Selain kulit, kekuatan Kota Semesta mulai mencari harta karun alam yang berharga, seperti bijih langka dan apa pun yang dapat digunakan untuk menempa baju zirah dan senjata. Mereka menemukan semuanya dan memindahkannya ke Pagoda Primordial.
Jadi, Platform Kenaikan Snowy dilapisi dengan material berharga dari semua kekuatan di seluruh alam semesta!
Snowy sangat gembira karena akhirnya dia bisa menempa sesuka hatinya!
Tentu saja, dia belum memikirkan bagaimana atau apa yang akan dia tempa. Bagaimanapun, dia hanya akan memukul dan menguleni benda-benda itu…
Di luar Pagoda Primordial. Di Aula Semesta.
Yang Ye mengumpulkan yang lain di sana. Selain Ding Shaoyao, semua orang di sini berada di Alam Takdir.
Semua dari mereka memasang ekspresi sangat serius di wajah mereka, dan suasana di sini juga cukup mencekam.
Yang Ye berkata, “Kau sudah melihat apa yang terjadi. Bagaimana menurutmu?”
Mereka tetap diam.
Yang Ye tersenyum, “Apakah kamu tidak punya sesuatu untuk dikatakan?”
Yan Wu tiba-tiba berkata, “Saudara Yang, karena kita semua berada di kapal yang sama, dan kita tidak punya jalan keluar, katakan saja apa yang harus kita lakukan, lalu kita akan melakukannya. Adapun menyerah atau melarikan diri, kita semua bukan orang bodoh, jadi tidak ada yang akan melakukan hal sebodoh itu!”
Mereka mengangguk untuk menunjukkan persetujuan mereka.
Sementara itu, seorang lelaki tua berkata, “Di saat-saat seperti ini, tetap bersatu adalah hal yang terpenting. Kita punya kesempatan untuk bertahan hidup jika kita bekerja sama, tetapi jika kita mencoba melarikan diri sendiri…”
Dia menggelengkan kepalanya sedikit, “Bagaimana mungkin seseorang bisa bertahan hidup jika rumahnya hilang?”

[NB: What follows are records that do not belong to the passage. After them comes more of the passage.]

(* ===== verification/Prober.v ===== *)
(** * The status prober (vendor/knative.dev/networking/pkg/status/status.go)

    The prober decides whether a KIngress is ready: it asks every Envoy pod, through every
    URL, for the version it serves, and calls back when the last one agrees.  It is
    concurrent: calls of [IsReady], fifteen workers over a work queue, two goroutines per
    pod that watch contexts, and handlers that cancel probing share counters.

    The model is a transition system.  Structs the code shares by pointer live on heaps
    (lists, a pointer is an index); what the code does under the lock, and every atomic
    operation, is one step; each goroutine's program counter is part of the state, a
    worker's with the work item it holds.  Any interleaving is a run. *)

From S2P Require Import Prelude Meta Ingress NetIngress HTTPProxy ProbeTargets Events Workqueue.
Local Open Scope Z_scope.

(** ** One probe *)

(** What [probeVerifier] looks at: the status, and [Header.Get(HashKey)], which is empty
    when the header is missing. *)
Record Response := { StatusCode : Z; HashHeader : string }.
#[export] Instance Response_eq_dec : EqDecision Response.
Proof. solve_decision. Defined.

Definition StatusOK : Z := 200.
Definition StatusNotFound : Z := 404.
Definition StatusServiceUnavailable : Z := 503.

Definition probeVerifier (hash : string) (r : Response) : bool * option goerr :=
  if StatusCode r =? StatusOK then
    if String.eqb (HashHeader r) "" then (true, None)
    else if String.eqb (HashHeader r) hash then (true, None)
    else (false, Some (Errorf "unexpected hash: want %q, got %q" [hash; HashHeader r]))
  else if (StatusCode r =? StatusNotFound) || (StatusCode r =? StatusServiceUnavailable) then
    (false, Some (Errorf "unexpected status code: want %v, got %v"
                    [FormatInt StatusOK; FormatInt (StatusCode r)]))
  else (true, None).

(** [prober.Do] with the verifier as its only one: an error while sending the request or
    reading the answer ends it. *)
Definition Do (hash : string) (reply : goerr + Response) : bool * option goerr :=
  match reply with
  | inl e => (false, Some (Wrapf "error roundtripping %s: %w" [] e))
  | inr r =>
      match probeVerifier hash r with
      | (ok, Some e) => (false, Some e)
      | (ok, None) => if ok then (true, None) else (false, None)
      end
  end.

Sebenarnya, ada poin yang lebih penting lagi. Mereka adalah orang-orang yang memegang otoritas nyata di alam semesta ini sekarang. Pada saat seperti ini, bagaimana mungkin mereka menyerah pada alam semesta ini? Terlebih lagi, mereka sangat menyadari bahwa bahkan jika mereka menyerah, musuh mungkin tidak akan mengampuni mereka.
Yang lemah tidak berhak untuk hidup!
Yang Ye melirik mereka dan berkata, “Jangan terlalu pesimis! Alam Semesta Empat Dimensi mungkin sangat kuat, tetapi kita tidak lemah. Seperti yang dikatakan senior di sini, selama kita tetap bersatu, kita masih memiliki kesempatan untuk menang. Sama seperti pertempuran sebelumnya, bukankah kita memenangkannya? Tentu saja…”

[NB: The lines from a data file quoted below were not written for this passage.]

Lemma cancelled_not_counted σ p ps : counts_ok σ → pods σ !! p = Some ps →
  ps_canceller ps = CAdd → ps_pendingCount ps ≤ 0.
Proof. intros [Hc _] Hp E. specialize (Hc _ _ Hp). unfold pod_count in Hc. rewrite E in Hc. simpl in Hc. lia. Qed.

(** Name the sums that are left. *)
Ltac abstract_sums :=
  repeat match goal with
  | |- context [sum_list_with ?f ?l] => let s := fresh "s" in set (s := sum_list_with f l) in *; clearbody s
  | _ : context [sum_list_with ?f ?l] |- _ => let s := fresh "s" in set (s := sum_list_with f l) in *; clearbody s
  end.

Lemma trans_ingresses σ σ' : refs σ → queue_ok σ → counts_ok σ → calls_ok σ → callbacks_ok σ →
  ingresses_ok σ → trans σ σ' → ingresses_ok σ'.
Proof.
  intros Hr Hq Hc Hca Hcb Hi Ht i st' Hst'. unfold ingress_ok, owes, rings.
  pose proof (fresh_ingress _ Hr Hcb) as [Hf1 Hf2]. unfold owes, rings in Hf1, Hf2.
  destruct Ht; unfold IsReady_list, IsReady_pod in *; destruct_reply; try exact (Hi i st' Hst'); known_pc Hq;
    cell_inv Hst'; simpl; sums; rewrite ?(proj1 (sum_owes_new _ _ _ _ _)), ?(proj2 (sum_owes_new _ _ _ _ _)).
  all: try match goal with Hk : ingresses _ !! _ = Some _ |- _ =>
    pose proof (Hi _ _ Hk) as (Hp & Hle & Hring); pose proof (lookup_lt_Some _ _ _ Hk);
    unfold owes, rings in Hp, Hring end.
  all: try match goal with Hk : ?m !! _ = Some _ |- _ =>
    match type of m with probes => pose proof (size_delete_entry _ _ _ Hk) end end.
  all: try match goal with Hk : calls _ !! _ = Some (RPod _ _ ?urls _ _) |- _ =>
    destruct urls; [by destruct (proj1 (Hca _ _ Hk))|] end.
  all: try match goal with Hk : wi_pc ?wi = IPodAdd _, H1 : items _ !! _ = Some ?wi, H2 : pods _ !! _ = Some ?ps |- _ =>
    destruct (refs_item _ Hr _ _ H1) as (? & ? & Hing & _); simplify_eq;
    destruct (decide (0 < ps_pendingCount ps)) as [Hpos|];
      [pose proof (counted_not_cancelled _ _ _ Hc H2 Hpos) as Hnc|] end.
  all: try match goal with Hk : ps_canceller _ = CCas _, H1 : pods _ !! _ = Some _ |- _ =>
    pose proof (counts_cas _ _ _ _ Hc H1 Hk) end.
  all: try match goal with Hk : ps_canceller _ = CAdd, H1 : pods _ !! _ = Some _ |- _ =>
    pose proof (cancelled_not_counted _ _ _ Hc H1 Hk) end.
  all: pose proof (eq_refl : size (∅ : probes) = 0%nat); simpl; abstract_sums; weights.
  all: try (split_and!; [lia|lia|repeat case_match; lia]).
  all: try rewrite Hnc in *; compare_cases; subst; try (split_and!; lia).
  all: repeat case_match; simplify_eq/=; split_and!; lia.
Qed.
End Facts.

Dia tersenyum dan melanjutkan, “Bahkan jika kita kalah, bukankah itu hanya kematian?”
Mereka menatapnya, dan dia menyeringai, “Kita sudah berada di masa seperti ini, jadi izinkan saya jujur. Tujuan kita adalah mengabaikan hidup kita dan melawan semuanya. Berjuang sampai mati! Sekalipun kita mati, kita harus mati dengan bermartabat!”